• [What to do] From the listing below, reproduce word for word the part that opens with the line containing "Z) : result SystemTime" and closes with the line containing "month; day] =>"; reproduce nothing else.

• [Supplied records]
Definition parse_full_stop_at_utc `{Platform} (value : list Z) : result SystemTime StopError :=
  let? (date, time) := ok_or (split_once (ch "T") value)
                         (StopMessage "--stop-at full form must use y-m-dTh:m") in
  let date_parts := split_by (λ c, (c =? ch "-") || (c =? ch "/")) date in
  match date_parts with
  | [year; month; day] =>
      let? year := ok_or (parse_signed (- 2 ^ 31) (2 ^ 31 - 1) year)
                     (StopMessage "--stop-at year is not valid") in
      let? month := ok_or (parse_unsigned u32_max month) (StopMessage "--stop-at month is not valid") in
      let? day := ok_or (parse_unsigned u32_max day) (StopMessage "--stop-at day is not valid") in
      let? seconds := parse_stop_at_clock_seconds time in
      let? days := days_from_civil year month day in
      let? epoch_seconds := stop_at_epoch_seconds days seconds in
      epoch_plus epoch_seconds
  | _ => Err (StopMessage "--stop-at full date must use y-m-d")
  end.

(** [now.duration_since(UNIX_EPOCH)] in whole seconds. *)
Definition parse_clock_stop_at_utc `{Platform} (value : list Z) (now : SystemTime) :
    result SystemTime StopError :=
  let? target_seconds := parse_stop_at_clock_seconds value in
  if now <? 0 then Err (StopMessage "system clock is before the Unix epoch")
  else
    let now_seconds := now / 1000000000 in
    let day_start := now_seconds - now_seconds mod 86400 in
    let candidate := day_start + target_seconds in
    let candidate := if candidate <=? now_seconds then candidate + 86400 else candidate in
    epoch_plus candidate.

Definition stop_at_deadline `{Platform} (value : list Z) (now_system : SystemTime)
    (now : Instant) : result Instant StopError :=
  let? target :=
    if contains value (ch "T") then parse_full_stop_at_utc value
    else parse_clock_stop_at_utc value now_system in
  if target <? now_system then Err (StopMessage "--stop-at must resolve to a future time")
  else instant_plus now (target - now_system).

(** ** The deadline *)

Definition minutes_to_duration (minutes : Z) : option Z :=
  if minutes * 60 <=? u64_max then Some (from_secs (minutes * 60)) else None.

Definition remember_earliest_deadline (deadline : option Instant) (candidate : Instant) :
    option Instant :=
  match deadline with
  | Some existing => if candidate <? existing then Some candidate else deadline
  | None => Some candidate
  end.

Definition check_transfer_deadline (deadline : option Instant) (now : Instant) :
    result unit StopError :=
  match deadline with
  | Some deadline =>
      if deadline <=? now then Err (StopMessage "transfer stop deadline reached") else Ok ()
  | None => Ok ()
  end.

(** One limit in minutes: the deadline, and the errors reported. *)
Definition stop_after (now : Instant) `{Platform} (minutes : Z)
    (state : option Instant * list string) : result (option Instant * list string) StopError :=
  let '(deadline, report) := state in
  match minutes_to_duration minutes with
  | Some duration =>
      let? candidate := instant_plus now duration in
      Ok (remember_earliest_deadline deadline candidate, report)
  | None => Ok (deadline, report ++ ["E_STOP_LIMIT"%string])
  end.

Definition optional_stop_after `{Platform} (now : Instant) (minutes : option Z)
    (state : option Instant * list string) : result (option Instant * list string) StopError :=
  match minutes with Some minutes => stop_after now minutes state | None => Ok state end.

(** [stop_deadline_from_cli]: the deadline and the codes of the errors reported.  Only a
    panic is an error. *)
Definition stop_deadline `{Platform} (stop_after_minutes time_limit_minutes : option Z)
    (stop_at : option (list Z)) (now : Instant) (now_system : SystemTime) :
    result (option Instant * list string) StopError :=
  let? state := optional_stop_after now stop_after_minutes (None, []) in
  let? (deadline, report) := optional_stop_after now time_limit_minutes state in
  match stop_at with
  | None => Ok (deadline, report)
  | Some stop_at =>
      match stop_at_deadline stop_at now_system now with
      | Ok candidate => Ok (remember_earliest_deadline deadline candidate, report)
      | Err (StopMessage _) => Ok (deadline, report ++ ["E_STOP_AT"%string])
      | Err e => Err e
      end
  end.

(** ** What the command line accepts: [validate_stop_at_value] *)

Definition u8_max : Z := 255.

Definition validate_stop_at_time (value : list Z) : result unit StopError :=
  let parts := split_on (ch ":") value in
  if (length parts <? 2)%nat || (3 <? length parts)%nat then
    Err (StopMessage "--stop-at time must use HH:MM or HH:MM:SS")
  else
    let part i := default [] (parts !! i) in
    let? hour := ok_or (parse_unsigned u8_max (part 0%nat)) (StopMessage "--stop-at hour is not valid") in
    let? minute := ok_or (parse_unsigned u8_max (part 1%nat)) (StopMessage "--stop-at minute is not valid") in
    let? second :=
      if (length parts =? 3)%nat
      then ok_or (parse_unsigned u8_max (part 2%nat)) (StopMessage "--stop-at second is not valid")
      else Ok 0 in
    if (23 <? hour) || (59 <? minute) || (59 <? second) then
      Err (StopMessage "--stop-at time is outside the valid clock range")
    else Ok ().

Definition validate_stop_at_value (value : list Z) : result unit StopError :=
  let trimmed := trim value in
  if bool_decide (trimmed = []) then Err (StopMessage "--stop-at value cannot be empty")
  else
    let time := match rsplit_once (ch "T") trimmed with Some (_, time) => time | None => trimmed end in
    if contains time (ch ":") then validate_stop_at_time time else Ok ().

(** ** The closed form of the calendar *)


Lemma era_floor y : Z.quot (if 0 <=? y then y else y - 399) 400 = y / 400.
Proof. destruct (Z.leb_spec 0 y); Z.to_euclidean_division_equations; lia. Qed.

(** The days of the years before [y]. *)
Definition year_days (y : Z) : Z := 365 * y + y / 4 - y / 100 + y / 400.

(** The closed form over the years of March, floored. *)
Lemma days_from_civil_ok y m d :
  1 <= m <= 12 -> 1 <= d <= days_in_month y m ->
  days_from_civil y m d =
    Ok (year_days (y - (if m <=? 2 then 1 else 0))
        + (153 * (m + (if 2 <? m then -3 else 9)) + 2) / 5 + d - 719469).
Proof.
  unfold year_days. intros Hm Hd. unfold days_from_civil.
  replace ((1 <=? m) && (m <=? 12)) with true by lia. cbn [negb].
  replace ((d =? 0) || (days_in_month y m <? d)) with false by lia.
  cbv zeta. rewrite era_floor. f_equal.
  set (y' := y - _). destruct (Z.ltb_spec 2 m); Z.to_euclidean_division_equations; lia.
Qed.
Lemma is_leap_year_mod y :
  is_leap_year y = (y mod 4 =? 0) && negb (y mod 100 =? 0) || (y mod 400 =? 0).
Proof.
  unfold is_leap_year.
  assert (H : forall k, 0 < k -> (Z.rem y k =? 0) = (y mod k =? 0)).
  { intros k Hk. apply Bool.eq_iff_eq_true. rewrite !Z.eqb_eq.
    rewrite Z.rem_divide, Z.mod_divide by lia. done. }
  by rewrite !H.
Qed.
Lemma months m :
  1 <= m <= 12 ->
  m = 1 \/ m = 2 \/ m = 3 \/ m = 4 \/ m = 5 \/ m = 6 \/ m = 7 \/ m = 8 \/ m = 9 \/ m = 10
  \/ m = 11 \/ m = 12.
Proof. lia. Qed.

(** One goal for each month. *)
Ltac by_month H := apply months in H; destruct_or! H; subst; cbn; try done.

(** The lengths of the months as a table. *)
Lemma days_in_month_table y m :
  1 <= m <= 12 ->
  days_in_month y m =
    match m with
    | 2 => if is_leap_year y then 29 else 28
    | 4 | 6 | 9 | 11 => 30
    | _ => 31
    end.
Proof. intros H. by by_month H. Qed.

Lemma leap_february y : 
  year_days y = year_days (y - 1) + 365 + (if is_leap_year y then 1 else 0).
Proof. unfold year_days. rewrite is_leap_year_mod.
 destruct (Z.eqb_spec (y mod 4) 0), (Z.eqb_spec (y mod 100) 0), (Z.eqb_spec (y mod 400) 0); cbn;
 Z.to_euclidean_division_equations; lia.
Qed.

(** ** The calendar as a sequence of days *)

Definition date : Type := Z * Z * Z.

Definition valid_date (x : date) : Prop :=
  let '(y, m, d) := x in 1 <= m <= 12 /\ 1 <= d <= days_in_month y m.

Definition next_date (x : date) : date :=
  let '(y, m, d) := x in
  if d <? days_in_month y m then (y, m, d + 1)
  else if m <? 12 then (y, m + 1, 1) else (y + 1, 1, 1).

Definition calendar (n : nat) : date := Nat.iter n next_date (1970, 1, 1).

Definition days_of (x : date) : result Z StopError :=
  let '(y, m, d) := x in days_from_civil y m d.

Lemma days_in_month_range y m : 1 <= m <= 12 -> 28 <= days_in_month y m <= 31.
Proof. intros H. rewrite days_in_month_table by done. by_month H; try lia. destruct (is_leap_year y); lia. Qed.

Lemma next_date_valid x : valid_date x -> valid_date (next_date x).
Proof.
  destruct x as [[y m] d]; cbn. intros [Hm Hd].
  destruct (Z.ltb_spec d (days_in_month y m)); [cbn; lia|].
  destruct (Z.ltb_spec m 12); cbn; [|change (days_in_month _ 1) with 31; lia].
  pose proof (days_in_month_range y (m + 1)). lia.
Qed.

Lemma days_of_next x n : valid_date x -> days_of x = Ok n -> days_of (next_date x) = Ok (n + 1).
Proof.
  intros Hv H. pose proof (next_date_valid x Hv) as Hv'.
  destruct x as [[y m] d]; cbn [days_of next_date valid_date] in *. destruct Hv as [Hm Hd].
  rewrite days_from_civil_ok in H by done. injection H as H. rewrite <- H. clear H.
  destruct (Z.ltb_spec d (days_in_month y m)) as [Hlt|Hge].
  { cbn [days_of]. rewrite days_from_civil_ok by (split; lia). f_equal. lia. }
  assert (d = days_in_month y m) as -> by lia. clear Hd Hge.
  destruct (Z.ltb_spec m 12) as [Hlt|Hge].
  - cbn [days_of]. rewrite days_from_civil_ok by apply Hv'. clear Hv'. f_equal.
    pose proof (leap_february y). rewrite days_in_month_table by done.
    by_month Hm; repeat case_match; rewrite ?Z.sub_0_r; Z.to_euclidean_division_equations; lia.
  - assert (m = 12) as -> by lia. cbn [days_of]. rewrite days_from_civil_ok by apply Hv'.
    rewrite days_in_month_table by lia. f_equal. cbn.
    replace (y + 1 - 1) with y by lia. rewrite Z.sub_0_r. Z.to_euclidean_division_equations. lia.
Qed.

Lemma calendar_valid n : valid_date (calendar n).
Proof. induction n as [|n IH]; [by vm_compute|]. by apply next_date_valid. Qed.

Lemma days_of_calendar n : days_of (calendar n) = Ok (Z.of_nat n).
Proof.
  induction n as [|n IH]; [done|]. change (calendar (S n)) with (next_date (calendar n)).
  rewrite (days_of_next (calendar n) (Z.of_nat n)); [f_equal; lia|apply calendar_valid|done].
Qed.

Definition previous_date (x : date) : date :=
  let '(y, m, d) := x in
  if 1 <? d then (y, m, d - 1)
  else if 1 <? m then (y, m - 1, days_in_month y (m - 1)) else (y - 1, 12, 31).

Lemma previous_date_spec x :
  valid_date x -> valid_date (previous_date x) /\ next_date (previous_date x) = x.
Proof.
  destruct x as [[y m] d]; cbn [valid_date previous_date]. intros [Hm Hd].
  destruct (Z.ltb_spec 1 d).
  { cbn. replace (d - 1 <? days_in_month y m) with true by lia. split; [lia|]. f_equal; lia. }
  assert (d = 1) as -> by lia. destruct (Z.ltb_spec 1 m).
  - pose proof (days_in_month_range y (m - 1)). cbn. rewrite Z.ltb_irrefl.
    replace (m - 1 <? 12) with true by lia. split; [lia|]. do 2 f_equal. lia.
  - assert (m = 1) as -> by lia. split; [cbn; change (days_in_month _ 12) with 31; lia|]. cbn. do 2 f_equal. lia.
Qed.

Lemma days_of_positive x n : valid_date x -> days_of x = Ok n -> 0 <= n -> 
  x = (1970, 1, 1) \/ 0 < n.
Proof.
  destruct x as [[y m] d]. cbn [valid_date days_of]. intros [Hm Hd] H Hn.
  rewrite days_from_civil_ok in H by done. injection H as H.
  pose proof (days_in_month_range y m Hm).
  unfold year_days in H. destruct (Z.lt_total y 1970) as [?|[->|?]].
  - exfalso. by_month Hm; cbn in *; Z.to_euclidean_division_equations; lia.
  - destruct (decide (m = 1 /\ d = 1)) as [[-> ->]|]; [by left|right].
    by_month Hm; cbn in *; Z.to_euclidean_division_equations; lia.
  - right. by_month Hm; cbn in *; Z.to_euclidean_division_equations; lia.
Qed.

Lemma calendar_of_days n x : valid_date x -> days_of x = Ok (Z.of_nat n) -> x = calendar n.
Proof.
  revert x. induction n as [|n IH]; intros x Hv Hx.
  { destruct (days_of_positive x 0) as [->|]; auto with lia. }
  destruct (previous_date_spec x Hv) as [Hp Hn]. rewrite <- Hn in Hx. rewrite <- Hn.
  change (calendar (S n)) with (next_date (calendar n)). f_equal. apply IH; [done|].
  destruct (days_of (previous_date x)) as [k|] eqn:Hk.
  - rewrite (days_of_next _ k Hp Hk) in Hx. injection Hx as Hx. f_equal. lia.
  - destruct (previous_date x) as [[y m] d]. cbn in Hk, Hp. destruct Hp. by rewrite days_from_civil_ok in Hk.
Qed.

==

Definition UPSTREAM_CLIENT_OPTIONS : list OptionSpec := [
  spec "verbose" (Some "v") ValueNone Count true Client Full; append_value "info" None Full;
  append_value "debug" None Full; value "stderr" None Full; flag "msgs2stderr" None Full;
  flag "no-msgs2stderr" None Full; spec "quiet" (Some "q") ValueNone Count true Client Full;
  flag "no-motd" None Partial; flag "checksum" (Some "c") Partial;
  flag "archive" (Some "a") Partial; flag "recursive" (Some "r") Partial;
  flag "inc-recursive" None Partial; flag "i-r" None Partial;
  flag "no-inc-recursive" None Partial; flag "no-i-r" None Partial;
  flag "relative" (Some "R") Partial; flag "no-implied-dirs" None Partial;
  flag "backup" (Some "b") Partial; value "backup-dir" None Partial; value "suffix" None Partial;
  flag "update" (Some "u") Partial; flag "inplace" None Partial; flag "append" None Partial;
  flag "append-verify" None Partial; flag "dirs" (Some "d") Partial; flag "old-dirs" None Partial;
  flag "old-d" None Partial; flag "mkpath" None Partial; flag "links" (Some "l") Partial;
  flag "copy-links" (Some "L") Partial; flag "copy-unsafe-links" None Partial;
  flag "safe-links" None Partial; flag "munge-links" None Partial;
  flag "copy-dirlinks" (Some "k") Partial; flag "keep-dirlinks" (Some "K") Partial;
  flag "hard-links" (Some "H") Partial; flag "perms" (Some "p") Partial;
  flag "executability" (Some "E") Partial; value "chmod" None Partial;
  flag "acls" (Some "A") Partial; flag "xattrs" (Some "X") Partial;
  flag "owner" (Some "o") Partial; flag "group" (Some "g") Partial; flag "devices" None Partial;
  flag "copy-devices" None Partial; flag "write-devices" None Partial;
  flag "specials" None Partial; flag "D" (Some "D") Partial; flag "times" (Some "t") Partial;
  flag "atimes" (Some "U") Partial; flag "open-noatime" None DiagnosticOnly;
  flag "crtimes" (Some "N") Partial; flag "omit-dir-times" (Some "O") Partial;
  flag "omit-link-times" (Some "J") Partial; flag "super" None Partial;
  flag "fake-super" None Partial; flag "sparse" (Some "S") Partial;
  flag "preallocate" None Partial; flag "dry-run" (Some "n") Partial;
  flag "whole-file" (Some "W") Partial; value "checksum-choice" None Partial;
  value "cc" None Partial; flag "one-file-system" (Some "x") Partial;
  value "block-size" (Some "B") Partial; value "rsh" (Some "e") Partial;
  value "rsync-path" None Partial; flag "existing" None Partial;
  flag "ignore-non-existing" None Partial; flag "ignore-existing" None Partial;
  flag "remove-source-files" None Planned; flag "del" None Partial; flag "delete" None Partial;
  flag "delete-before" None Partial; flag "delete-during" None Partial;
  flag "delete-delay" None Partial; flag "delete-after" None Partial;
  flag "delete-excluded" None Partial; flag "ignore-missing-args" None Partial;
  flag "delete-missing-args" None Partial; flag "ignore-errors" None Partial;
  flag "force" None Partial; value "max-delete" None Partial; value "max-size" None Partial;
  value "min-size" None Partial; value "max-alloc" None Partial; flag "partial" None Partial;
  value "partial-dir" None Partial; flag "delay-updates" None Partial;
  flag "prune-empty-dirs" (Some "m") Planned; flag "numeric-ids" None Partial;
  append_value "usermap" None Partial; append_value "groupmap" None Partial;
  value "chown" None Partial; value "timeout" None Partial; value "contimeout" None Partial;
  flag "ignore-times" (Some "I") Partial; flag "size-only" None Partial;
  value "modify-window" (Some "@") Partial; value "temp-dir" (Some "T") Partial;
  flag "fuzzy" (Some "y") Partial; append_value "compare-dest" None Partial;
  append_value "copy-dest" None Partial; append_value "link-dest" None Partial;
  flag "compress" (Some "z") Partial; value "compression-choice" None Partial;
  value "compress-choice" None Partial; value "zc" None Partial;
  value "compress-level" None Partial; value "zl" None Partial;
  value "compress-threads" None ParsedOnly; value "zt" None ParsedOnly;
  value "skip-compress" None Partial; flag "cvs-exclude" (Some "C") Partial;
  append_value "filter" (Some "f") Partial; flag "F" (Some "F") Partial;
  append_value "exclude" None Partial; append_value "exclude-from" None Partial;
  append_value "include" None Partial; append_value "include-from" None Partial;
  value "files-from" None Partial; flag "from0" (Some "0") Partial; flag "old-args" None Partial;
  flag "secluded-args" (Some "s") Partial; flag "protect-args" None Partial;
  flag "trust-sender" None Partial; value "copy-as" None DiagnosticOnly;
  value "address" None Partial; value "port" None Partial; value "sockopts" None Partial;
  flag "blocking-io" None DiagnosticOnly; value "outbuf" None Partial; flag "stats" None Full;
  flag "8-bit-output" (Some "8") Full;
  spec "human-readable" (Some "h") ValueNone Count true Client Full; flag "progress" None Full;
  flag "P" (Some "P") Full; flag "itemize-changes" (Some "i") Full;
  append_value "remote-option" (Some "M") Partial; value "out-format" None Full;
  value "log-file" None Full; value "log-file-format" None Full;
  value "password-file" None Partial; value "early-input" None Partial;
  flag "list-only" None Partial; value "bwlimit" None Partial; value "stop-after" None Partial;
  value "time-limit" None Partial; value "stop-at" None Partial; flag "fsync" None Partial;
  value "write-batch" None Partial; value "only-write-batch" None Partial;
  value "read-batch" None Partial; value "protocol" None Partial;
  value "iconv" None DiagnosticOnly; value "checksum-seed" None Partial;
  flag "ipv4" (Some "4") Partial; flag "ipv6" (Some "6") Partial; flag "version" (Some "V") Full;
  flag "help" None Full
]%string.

---

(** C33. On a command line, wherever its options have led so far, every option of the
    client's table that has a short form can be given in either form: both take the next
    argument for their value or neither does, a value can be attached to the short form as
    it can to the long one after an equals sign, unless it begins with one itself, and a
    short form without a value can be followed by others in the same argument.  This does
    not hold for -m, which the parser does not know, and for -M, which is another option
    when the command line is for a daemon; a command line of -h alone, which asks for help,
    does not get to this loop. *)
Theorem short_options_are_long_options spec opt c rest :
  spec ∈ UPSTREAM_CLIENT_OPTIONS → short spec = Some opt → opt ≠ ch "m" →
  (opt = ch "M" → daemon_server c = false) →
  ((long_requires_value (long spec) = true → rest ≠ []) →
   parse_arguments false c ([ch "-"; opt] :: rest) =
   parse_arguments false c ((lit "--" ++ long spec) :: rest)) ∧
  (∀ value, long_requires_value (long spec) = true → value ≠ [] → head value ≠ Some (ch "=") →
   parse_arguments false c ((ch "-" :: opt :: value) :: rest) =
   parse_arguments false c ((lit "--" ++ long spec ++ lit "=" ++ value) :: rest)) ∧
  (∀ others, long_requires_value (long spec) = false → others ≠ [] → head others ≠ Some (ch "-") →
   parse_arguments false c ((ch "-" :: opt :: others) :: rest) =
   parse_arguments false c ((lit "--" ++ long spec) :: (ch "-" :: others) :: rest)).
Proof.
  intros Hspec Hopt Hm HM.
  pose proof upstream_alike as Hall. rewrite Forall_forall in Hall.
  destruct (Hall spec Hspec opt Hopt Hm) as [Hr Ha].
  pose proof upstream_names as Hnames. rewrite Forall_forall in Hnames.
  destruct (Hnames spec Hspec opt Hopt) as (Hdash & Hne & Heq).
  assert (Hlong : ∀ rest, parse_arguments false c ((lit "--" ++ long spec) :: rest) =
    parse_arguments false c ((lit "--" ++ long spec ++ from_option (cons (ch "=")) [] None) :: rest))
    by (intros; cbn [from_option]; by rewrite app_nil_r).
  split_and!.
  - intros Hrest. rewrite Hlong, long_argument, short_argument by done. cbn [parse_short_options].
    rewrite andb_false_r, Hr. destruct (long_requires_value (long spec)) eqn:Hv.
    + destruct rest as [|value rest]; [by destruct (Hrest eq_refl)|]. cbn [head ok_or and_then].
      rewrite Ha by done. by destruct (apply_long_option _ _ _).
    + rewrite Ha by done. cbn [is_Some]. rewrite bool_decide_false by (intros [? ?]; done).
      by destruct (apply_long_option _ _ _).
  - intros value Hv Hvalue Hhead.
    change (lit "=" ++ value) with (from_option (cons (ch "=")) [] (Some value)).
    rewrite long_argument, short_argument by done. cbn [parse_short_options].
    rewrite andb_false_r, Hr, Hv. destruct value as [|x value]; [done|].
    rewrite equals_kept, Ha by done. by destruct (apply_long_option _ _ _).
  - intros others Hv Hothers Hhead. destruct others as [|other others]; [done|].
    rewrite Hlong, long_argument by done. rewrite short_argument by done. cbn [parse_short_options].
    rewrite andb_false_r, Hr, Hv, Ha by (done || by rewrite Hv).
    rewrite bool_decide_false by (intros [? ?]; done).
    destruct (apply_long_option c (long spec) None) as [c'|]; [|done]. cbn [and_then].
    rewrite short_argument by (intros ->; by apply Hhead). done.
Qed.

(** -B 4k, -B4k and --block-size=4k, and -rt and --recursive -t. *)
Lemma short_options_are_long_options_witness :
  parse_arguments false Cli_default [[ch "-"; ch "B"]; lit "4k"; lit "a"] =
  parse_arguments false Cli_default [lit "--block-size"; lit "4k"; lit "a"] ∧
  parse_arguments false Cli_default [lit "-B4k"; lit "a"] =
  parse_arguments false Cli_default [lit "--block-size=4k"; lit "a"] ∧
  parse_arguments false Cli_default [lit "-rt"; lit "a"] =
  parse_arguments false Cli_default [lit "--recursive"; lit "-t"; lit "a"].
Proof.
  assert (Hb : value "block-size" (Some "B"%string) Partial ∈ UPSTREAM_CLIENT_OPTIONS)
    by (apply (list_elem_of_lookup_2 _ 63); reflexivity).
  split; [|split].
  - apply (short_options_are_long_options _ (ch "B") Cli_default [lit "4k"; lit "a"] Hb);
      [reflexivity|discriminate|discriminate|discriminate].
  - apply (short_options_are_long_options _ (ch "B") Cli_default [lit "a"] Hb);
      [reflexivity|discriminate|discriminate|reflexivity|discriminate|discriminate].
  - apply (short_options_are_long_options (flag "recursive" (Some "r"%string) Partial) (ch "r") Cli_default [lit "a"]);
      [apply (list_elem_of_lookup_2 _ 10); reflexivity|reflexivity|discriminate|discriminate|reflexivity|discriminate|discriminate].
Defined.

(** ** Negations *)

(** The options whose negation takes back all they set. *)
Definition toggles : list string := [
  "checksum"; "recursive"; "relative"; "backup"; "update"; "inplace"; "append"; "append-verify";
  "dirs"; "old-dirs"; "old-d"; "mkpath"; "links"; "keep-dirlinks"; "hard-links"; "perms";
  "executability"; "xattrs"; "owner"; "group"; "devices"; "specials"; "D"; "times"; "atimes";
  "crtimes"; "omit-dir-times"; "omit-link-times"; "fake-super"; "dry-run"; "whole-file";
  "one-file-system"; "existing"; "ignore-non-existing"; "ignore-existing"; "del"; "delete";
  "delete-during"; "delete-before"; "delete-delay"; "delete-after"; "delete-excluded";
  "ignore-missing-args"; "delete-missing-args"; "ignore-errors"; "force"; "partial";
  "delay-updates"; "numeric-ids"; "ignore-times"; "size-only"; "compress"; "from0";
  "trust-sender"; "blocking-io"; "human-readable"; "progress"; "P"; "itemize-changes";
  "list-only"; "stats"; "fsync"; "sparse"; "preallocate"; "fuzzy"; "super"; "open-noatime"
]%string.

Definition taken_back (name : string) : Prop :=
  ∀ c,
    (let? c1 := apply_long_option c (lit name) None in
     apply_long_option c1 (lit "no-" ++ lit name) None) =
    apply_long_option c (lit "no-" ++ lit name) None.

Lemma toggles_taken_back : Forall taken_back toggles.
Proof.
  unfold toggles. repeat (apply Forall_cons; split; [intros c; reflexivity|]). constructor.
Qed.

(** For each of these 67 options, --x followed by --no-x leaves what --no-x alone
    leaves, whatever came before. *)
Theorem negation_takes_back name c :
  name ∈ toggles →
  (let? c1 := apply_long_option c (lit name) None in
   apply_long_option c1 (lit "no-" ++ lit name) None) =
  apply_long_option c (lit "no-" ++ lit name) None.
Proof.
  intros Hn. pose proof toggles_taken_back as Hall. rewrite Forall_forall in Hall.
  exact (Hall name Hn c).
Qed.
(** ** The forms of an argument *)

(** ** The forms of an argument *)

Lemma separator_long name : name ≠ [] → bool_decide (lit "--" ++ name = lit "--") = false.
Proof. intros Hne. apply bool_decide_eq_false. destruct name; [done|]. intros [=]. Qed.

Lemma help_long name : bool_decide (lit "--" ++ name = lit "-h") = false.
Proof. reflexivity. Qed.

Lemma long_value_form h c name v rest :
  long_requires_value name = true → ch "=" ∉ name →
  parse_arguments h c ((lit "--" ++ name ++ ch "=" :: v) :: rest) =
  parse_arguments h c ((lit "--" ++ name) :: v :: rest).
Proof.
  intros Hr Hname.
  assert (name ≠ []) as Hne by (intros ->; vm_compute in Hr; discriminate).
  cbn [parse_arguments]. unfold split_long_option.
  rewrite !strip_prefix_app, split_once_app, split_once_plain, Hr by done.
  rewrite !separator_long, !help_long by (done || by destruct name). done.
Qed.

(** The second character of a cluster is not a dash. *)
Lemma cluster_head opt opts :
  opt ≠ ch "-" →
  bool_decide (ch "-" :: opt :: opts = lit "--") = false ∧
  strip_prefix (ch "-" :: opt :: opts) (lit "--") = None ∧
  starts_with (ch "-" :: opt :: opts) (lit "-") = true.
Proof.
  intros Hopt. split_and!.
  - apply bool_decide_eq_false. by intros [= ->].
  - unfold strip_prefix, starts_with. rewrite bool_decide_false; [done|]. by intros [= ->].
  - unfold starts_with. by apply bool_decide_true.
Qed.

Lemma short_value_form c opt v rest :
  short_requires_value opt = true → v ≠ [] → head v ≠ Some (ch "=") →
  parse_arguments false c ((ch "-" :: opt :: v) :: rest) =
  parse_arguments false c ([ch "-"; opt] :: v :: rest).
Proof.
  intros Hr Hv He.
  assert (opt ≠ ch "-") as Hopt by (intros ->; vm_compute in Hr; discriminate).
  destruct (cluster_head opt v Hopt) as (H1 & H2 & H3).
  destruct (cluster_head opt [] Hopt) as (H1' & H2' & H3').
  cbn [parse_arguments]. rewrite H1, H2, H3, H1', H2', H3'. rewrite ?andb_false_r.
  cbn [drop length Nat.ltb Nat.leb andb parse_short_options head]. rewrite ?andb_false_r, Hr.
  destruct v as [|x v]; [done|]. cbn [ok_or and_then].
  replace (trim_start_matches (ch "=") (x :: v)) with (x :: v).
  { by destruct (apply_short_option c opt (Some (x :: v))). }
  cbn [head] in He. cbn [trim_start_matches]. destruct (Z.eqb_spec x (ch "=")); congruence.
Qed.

• [Solution to this problem]
Definition parse_full_stop_at_utc `{Platform} (value : list Z) : result SystemTime StopError :=
  let? (date, time) := ok_or (split_once (ch "T") value)
                         (StopMessage "--stop-at full form must use y-m-dTh:m") in
  let date_parts := split_by (λ c, (c =? ch "-") || (c =? ch "/")) date in
  match date_parts with
  | [year; month; day] =>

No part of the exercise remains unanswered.